(Dataset entries)
#####
(** X16.  A severity above NONE is only ever returned for a level whose
    threshold is not NaN and whose threshold or hysteresis band the value
    has reached: on the hot side [hot[i] <= v] or [hot[i] - hysteresis[i]
    < v], on the cold side [cold[i] >= v] or [cold[i] + hysteresis[i] >
    v]. *)
Theorem returned_level_is_enabled_and_reached
    (hot cold hh ch : ThrottlingArray) (prev_hot prev_cold : ThrottlingSeverity)
    (v : float) :
  ((getSeverityFromThresholds hot cold hh ch prev_hot prev_cold v).1 = NONE
   \/ (isnan (hot (getSeverityFromThresholds hot cold hh ch prev_hot prev_cold v).1)
       = false
       /\ (F32.leb (hot (getSeverityFromThresholds hot cold hh ch
                                                   prev_hot prev_cold v).1) v = true
           \/ F32.ltb (F32.sub
                         (hot (getSeverityFromThresholds hot cold hh ch
                                                         prev_hot prev_cold v).1)
                         (hh (getSeverityFromThresholds hot cold hh ch
                                                        prev_hot prev_cold v).1))
                      v = true)))
  /\
  ((getSeverityFromThresholds hot cold hh ch prev_hot prev_cold v).2 = NONE
   \/ (isnan (cold (getSeverityFromThresholds hot cold hh ch prev_hot prev_cold v).2)
       = false
       /\ (F32.geb (cold (getSeverityFromThresholds hot cold hh ch
                                                    prev_hot prev_cold v).2) v = true
           \/ F32.gtb (F32.add
                         (cold (getSeverityFromThresholds hot cold hh ch
                                                          prev_hot prev_cold v).2)
                         (ch (getSeverityFromThresholds hot cold hh ch
                                                        prev_hot prev_cold v).2))
                      v = true))).
Proof.
  unfold getSeverityFromThresholds. cbn [fst snd].
  rewrite scan_ret_hot, scan_ret_hot_hysteresis, scan_ret_cold, scan_ret_cold_hysteresis.
  cbn [ret_hot ret_hot_hysteresis ret_cold ret_cold_hysteresis].
  split.
  - destruct (sev_ltb _ prev_hot);
      (match goal with
       | |- first_hit ?t ?r ?i = _ \/ _ =>
           destruct (first_hit_cases t r i) as [E|E]; [by left|right]
       end);
      apply andb_true_iff in E as [E1 E2]; apply negb_true_iff in E1; auto.
  - destruct (sev_ltb _ prev_cold);
      (match goal with
       | |- first_hit ?t ?r ?i = _ \/ _ =>
           destruct (first_hit_cases t r i) as [E|E]; [by left|right]
       end);
      apply andb_true_iff in E as [E1 E2]; apply negb_true_iff in E1; auto.
Qed.

(** ** Virtual sensors: MAXIMUM and MINIMUM *)

Lemma leb_trans (a b c : float) :
  F32.leb a b = true -> F32.leb b c = true -> F32.leb a c = true.
Proof.
  unfold F32.leb, SFleb.
  destruct a as [sa|sa| |sa ma ea], b as [sb|sb| |sb mb eb], c as [sc|sc| |sc mc ec];
    cbn; try discriminate; try reflexivity;
    try (destruct sa; cbn; (discriminate || reflexivity));
    try (destruct sb; cbn; (discriminate || reflexivity));
    try (destruct sc; cbn; (discriminate || reflexivity));
    try (destruct sa, sb; cbn; (discriminate || reflexivity));
    try (destruct sa, sc; cbn; (discriminate || reflexivity));
    try (destruct sb, sc; cbn; (discriminate || reflexivity));
    try (destruct sa, sb, sc; cbn; (discriminate || reflexivity)).
  all: change (Pos.compare_cont Eq ma mb) with (Pos.compare ma mb);
    change (Pos.compare_cont Eq mb mc) with (Pos.compare mb mc);
    change (Pos.compare_cont Eq ma mc) with (Pos.compare ma mc).
  all: destruct sa, sb, sc; try discriminate; try reflexivity;
    destruct (Z.compare_spec ea eb), (Z.compare_spec eb ec), (Z.compare_spec ea ec);
    cbn; try discriminate; try reflexivity; try lia;
    destruct (Pos.compare_spec ma mb), (Pos.compare_spec mb mc),
      (Pos.compare_spec ma mc);
    cbn; try discriminate; try reflexivity; try lia.
Qed.

Lemma virtual_sensor_step_contribution fs formula mTemp i l c :
  virtual_sensor_step fs formula mTemp i l c
  = match contribution fs l c with
    | None => mTemp
    | Some p =>
        match formula with
        | COUNT_THRESHOLD | WEIGHTED_AVG => virtual_sensor_step fs formula mTemp i l c
        | MAXIMUM =>
            if SFltb (if bool_decide (i = 0%nat) then F64.of_float F32.lowest else mTemp) p
            then p
            else if bool_decide (i = 0%nat) then F64.of_float F32.lowest else mTemp
        | MINIMUM =>
            if SFltb p (if bool_decide (i = 0%nat) then F64.of_float F32.max_float
                        else mTemp)
            then p
            else if bool_decide (i = 0%nat) then F64.of_float F32.max_float else mTemp
        end
    end.
Proof.
  unfold virtual_sensor_step, contribution.
  destruct (bool_decide (l = "NAN")); [done|].
  destruct (bool_decide (l = "")); [done|]. cbn [orb].
  destruct (readThermalFile fs l) as [data|]; cbn [mbind option_bind]; [|done].
  destruct (isnan c); [done|]. by destruct formula.
Qed.

(** The loop past its first index, for MAXIMUM: a running maximum. *)
Lemma maximum_loop fs (linked : list string) (coeffs : list float) (i : nat) (m : double) :
  i <> 0%nat -> isnan m = false ->
  isnan (virtual_sensor_loop fs MAXIMUM i linked coeffs m) = false
  /\ SFleb m (virtual_sensor_loop fs MAXIMUM i linked coeffs m) = true
  /\ (forall k l c p,
         linked !! k = Some l -> coeffs !! k = Some c ->
         contribution fs l c = Some p -> isnan p = false ->
         SFleb p (virtual_sensor_loop fs MAXIMUM i linked coeffs m) = true)
  /\ (virtual_sensor_loop fs MAXIMUM i linked coeffs m = m
      \/ exists k l c,
          linked !! k = Some l /\ coeffs !! k = Some c
          /\ contribution fs l c
             = Some (virtual_sensor_loop fs MAXIMUM i linked coeffs m)).
Proof.
  revert coeffs i m. induction linked as [|l linked IH]; intros [|c coeffs] i m Hi Hm;
    cbn [virtual_sensor_loop];
    try (split; [done|]; split; [by apply leb_refl|]; split; [|by left];
         intros k ? ? ? Hl Hc; (by destruct k) || (by rewrite lookup_nil in Hc)).
  rewrite virtual_sensor_step_contribution.
  rewrite (bool_decide_eq_false_2 (i = 0%nat)) by done.
  destruct (contribution fs l c) as [p|] eqn:Hp.
  - destruct (SFltb m p) eqn:Hlt.
    + destruct (IH coeffs (S i) p) as (N & L & A & E); [done|by apply (ltb_not_nan_r m)|].
      split; [done|]. split; [|split].
      * apply (leb_trans m p); [by apply ltb_leb|done].
      * intros [|k] l' c' p' Hl Hc Hp' Hn; cbn in Hl, Hc.
        -- injection Hl as <-. injection Hc as <-. rewrite Hp in Hp'.
           by injection Hp' as <-.
        -- by apply (A k l' c').
      * right. destruct E as [->|(k & l' & c' & ? & ? & ?)].
        -- by exists 0%nat, l, c.
        -- by exists (S k), l', c'.
    + destruct (IH coeffs (S i) m) as (N & L & A & E); [done|done|].
      split; [done|]. split; [done|]. split.
      * intros [|k] l' c' p' Hl Hc Hp' Hn; cbn in Hl, Hc.
        -- injection Hl as <-. injection Hc as <-. rewrite Hp in Hp'.
           injection Hp' as <-.
           apply (leb_trans p m); [by apply ltb_false_leb|done].
        -- by apply (A k l' c').
      * destruct E as [->|(k & l' & c' & ? & ? & ?)]; [by left|].
        right. by exists (S k), l', c'.
  - destruct (IH coeffs (S i) m) as (N & L & A & E); [done|done|].
    split; [done|]. split; [done|]. split.
    + intros [|k] l' c' p' Hl Hc Hp' Hn; cbn in Hl, Hc.
      * injection Hl as <-. injection Hc as <-. congruence.
      * by apply (A k l' c').
    + destruct E as [->|(k & l' & c' & ? & ? & ?)]; [by left|].
      right. by exists (S k), l', c'.
Qed.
#####
■ What you are asked to do
Filter the records down to the lines containing the word "MINIMUM", and copy those.

■ Response
(** ** Virtual sensors: MAXIMUM and MINIMUM *)
        | MINIMUM =>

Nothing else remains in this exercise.